Collected data:
───

(** [X21] The label in base 2 of a key of the grid, on any grid
    [refresh] has configured (with a level of any type) and with the
    tables of bases as the class builds them.  After [setKey(key)]
    with a BigInt key, [id_toString('2')] is the binary text of the key
    with leading zeros, of exactly [keyBits] digits.  With a Number
    key it is the binary text of the key modulo [2^32], which is what
    [fromInt] keeps of a Number: the same label for a key below
    [2^32], the label of another key from [2^32] on. *)
Theorem binary_label_of_key
        (this : state) (t0 : option GSfc4q.state) (lvl : GSfc4q.level_arg)
        (key : Z) (s : statics) :
  GSfc4q.refresh_any t0 lvl = Return (grid this) ->
  0 <= key < GSfc4q.nKeys (grid this) ->
  kx_baseLabel s = kx_baseLabel defaults ->
  let n := Z.to_nat (GSfc4q.keyBits (grid this)) in
  let label_of (k : anyArg) :=
    sbind (setKey this k None) (fun this' => id_toString this' "2") (Some s) in
  label_of (VBigInt key) = (Return (render n key), Some s)
  /\ label_of (VNumber key) = (Return (render n (key mod 2 ^ 32)), Some s)
  /\ (key < 2 ^ 32 -> label_of (VNumber key) = label_of (VBigInt key))
  /\ (2 ^ 32 <= key -> label_of (VNumber key) <> label_of (VBigInt key))
  /\ String.length (render n key) = n
  /\ bits_value (render n key) 0 = key.
Proof.
  intros Hr Hk Hs n label_of.
  destruct (keys_fit_any _ _ _ _ Hr Hk) as [Hkb Hfit].
  assert (Hm : 0 <= key mod 2 ^ 32 <= key).
  { split; [apply Z.mod_pos_bound; lia |].
    apply Z.mod_le; lia. }
  assert (Hlabel : forall v, 0 <= v < 2 ^ GSfc4q.keyBits (grid this) ->
            sbind (fun st => (Return (with_sbiID this
                      {| val := Some v; bits := GSfc4q.keyBits (grid this) |}),
                              st))
                  (fun this' => id_toString this' "2") (Some s)
            = (Return (render n v), Some s)).
  { intros v Hv. unfold sbind, id_toString.
    cbn [String.eqb Ascii.eqb Bool.eqb sbiID with_sbiID].
    set (x := {| val := Some v; bits := GSfc4q.keyBits (grid this) |}).
    rewrite (toString_base2 s x v Hs eq_refl).
    rewrite (toBitString_length x v eq_refl); cbn [bits x]; try assumption.
    reflexivity. }
  assert (Hvalue : forall v, 0 <= v < 2 ^ GSfc4q.keyBits (grid this) ->
            bits_value (render n v) 0 = v).
  { intros v Hv. rewrite bits_value_render. unfold n.
    rewrite Z2Nat.id by lia. rewrite Z.mod_small by lia. lia. }
  assert (Hbig : label_of (VBigInt key) = (Return (render n key), Some s)).
  { unfold label_of, sbind. rewrite setKey_fits by lia.
    apply (Hlabel key). lia. }
  assert (Hnum : label_of (VNumber key)
                 = (Return (render n (key mod 2 ^ 32)), Some s)).
  { unfold label_of, sbind. rewrite setKey_number_fits by lia.
    apply (Hlabel (key mod 2 ^ 32)). lia. }
  split; [exact Hbig |]. split; [exact Hnum |].
  split; [| split; [| split]].
  - intros Hlt. rewrite Hbig, Hnum, Z.mod_small by lia. reflexivity.
  - intros Hge. rewrite Hbig, Hnum. intros E.
    injection E as E. apply (f_equal (fun b => bits_value b 0)) in E.
    rewrite !Hvalue in E by lia.
    assert (key mod 2 ^ 32 < 2 ^ 32) by (apply Z.mod_pos_bound; lia). lia.
  - apply render_length.
  - apply Hvalue. lia.
Qed.

Lemma binary_label_of_key_witness :
  let this := {| grid := level_one_and_half; base := "4h"; sbiID := fromNull;
                 id0 := None; id0_maxBits := None |} in
  sbind (setKey this (VBigInt 2) None) (fun this' => id_toString this' "2")
        (Some defaults)
  = (Return "010"%string, Some defaults)
  /\ sbind (setKey this (VNumber 2) None) (fun this' => id_toString this' "2")
           (Some defaults)
     = (Return "010"%string, Some defaults).
Proof.
  intros this.
  pose proof (binary_label_of_key this None (GSfc4q.LNumber (3 # 2)%Q) 2
                defaults eq_refl ltac:(cbn; lia) eq_refl) as H.
  split; [exact (proj1 H) | exact (proj1 (proj2 H))].
Defined.



End LabelTexts.

Section GridPrefix.
Import SizedBigInt GSfc4qLbl.

Lemma constructor_bigint_fits s z radix n cut :
  1 <= n -> 0 <= z < 2 ^ n ->
  SizedBigInt.constructor (VBigInt z) radix (Some n) cut (Some s)
  = (Return {| val := Some z; bits := n |}, Some s).
Proof.
  intros Hn Hz. unfold SizedBigInt.constructor, sbind.
  rewrite kx_RefreshDefaults_again.
  apply fromAny_bigint_fits; assumption.
Qed.

(** [X23] [setId0(id0, id0_maxBits)] on a labelled curve that has a
    base, for a prefix [id0] that fits a positive [id0_maxBits]: when
    [id0] differs from the prefix kept, it is stored with its width and
    the ID is emptied, so that [setId] then takes IDs of
    [keyBits + id0_maxBits] bits; when it is the prefix kept already,
    nothing changes, the width given included. *)
Theorem setId0_sets_prefix (this : state) (z m : Z) (s : statics) :
  base this <> ""%string ->
  1 <= m ->
  0 <= z < 2 ^ m ->
  (id0 this <> Some z ->
   exists this',
     setId0 this (Some z) (Some m) (Some s) = (Return this', Some s)
     /\ this' = {| grid := grid this; base := base this; sbiID := fromNull;
                   id0 := Some z; id0_maxBits := Some m |}
     /\ id_bits this' = GSfc4q.keyBits (grid this) + m)
  /\ (id0 this = Some z ->
      setId0 this (Some z) (Some m) (Some s) = (Return this, Some s)).
Proof.
  intros Hbase Hm Hz.
  assert (E : setId0 this (Some z) (Some m) (Some s)
              = (if match id0 this with
                    | Some z' => negb (z =? z')
                    | None => true
                    end
                 then Return {| grid := grid this; base := base this;
                                sbiID := fromNull; id0 := Some z;
                                id0_maxBits := Some m |}
                 else Return this, Some s)).
  { unfold setId0, lblRefresh.
    destruct (Z.eqb_spec m 0) as [| _]; [lia |].
    destruct (String.eqb_spec (base this) "") as [| _]; [contradiction |].
    cbn [String.eqb negb orb]. unfold sbind at 1. unfold ret at 1.
    unfold sbind. rewrite constructor_bigint_fits by assumption.
    cbn [val bits]. unfold ret.
    destruct (match id0 this with
              | Some z' => negb (z =? z')
              | None => true
              end); reflexivity. }
  rewrite E. split.
  - intros Hne. eexists. split; [| split; [reflexivity |]].
    + destruct (id0 this) as [z' |]; [| reflexivity].
      destruct (Z.eqb_spec z z') as [-> | _]; [congruence | reflexivity].
    + reflexivity.
  - intros ->. rewrite Z.eqb_refl. reflexivity.
Qed.

Lemma setId0_sets_prefix_witness :
  let this := {| grid := level_one_and_half; base := "4h"; sbiID := fromNull;
                 id0 := None; id0_maxBits := None |} in
  exists this',
    setId0 this (Some 5) (Some 4) (Some defaults) = (Return this', Some defaults)
    /\ this' = {| grid := grid this; base := base this; sbiID := fromNull;
                  id0 := Some 5; id0_maxBits := Some 4 |}
    /\ id_bits this' = GSfc4q.keyBits (grid this) + 4.
Proof.
  intros this.
  apply (setId0_sets_prefix this 5 4 defaults);
    [discriminate | lia | lia | discriminate].
Defined.

End GridPrefix.

(** ** Texts and values *)

Section Texts.
Import SizedBigInt.

(** [X24] Bit-strings and sized integers correspond one to one
    through [fromBitString] and [toBitString]: a non-empty text of
    binary digits gives the value it denotes on as many bits as it has
    digits, leading zeros included, and is printed back unchanged; a
    value that fits its [bits >= 1] is printed on [bits] digits and read
    back unchanged. *)
Theorem bit_strings_and_values :
  (forall b,
      is_bitstring b = true -> b <> ""%string ->
      exists x,
        fromBitString b None true = Return x
        /\ val x = Some (bits_value b 0)
        /\ bits x = strlen b
        /\ 0 <= bits_value b 0 < 2 ^ bits x
        /\ toBitString x = b)
  /\ (forall x v,
         val x = Some v -> 1 <= bits x -> 0 <= v < 2 ^ bits x ->
         is_bitstring (toBitString x) = true
         /\ strlen (toBitString x) = bits x
         /\ fromBitString (toBitString x) None true = Return x).
Proof.
  split.
  - intros b Hb Hne.
    destruct (toBitString_fromBitString b Hb Hne) as (x & Hx & Hv & Hn & Ht).
    exists x. repeat split; try assumption.
    + apply bits_value_range.
    + rewrite Hn. apply bits_value_range.
  - intros x v Hv Hn Hr.
    rewrite (toBitString_length x v Hv Hn Hr).
    set (n := Z.to_nat (bits x)).
    assert (Hne : render n v <> ""%string).
    { destruct n eqn:E; [lia | discriminate]. }
    split; [apply render_is_bitstring |].
    split; [unfold strlen; rewrite render_length; lia |].
    unfold fromBitString.
    destruct (String.eqb_spec (render n v) "") as [| _]; [contradiction |].
    cbn [setBits_byMax JS.bind fst snd].
    rewrite BigInt_prefixed_bits by (apply render_is_bitstring || assumption).
    cbn [JS.bind]. rewrite bits_value_render. unfold strlen.
    rewrite render_length, Z.mul_0_l, Z.add_0_l.
    unfold n. rewrite Z2Nat.id by lia. rewrite Z.mod_small by lia.
    destruct x as [xv xb]. cbn [val bits] in *. now subst xv.
Qed.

───

» **Exercise details**
As the answer, set down only the lines from the data above between the one holding "split; [| split; [| split]]." and the one holding "base, for a", inclusive, exactly as they read.

» **Your response**
  split; [| split; [| split]].
  - intros Hlt. rewrite Hbig, Hnum, Z.mod_small by lia. reflexivity.
  - intros Hge. rewrite Hbig, Hnum. intros E.
    injection E as E. apply (f_equal (fun b => bits_value b 0)) in E.
    rewrite !Hvalue in E by lia.
    assert (key mod 2 ^ 32 < 2 ^ 32) by (apply Z.mod_pos_bound; lia). lia.
  - apply render_length.
  - apply Hvalue. lia.
Qed.

Lemma binary_label_of_key_witness :
  let this := {| grid := level_one_and_half; base := "4h"; sbiID := fromNull;
                 id0 := None; id0_maxBits := None |} in
  sbind (setKey this (VBigInt 2) None) (fun this' => id_toString this' "2")
        (Some defaults)
  = (Return "010"%string, Some defaults)
  /\ sbind (setKey this (VNumber 2) None) (fun this' => id_toString this' "2")
           (Some defaults)
     = (Return "010"%string, Some defaults).
Proof.
  intros this.
  pose proof (binary_label_of_key this None (GSfc4q.LNumber (3 # 2)%Q) 2
                defaults eq_refl ltac:(cbn; lia) eq_refl) as H.
  split; [exact (proj1 H) | exact (proj1 (proj2 H))].
Defined.



End LabelTexts.

Section GridPrefix.
Import SizedBigInt GSfc4qLbl.

Lemma constructor_bigint_fits s z radix n cut :
  1 <= n -> 0 <= z < 2 ^ n ->
  SizedBigInt.constructor (VBigInt z) radix (Some n) cut (Some s)
  = (Return {| val := Some z; bits := n |}, Some s).
Proof.
  intros Hn Hz. unfold SizedBigInt.constructor, sbind.
  rewrite kx_RefreshDefaults_again.
  apply fromAny_bigint_fits; assumption.
Qed.

(** [X23] [setId0(id0, id0_maxBits)] on a labelled curve that has a
    base, for a prefix [id0] that fits a positive [id0_maxBits]: when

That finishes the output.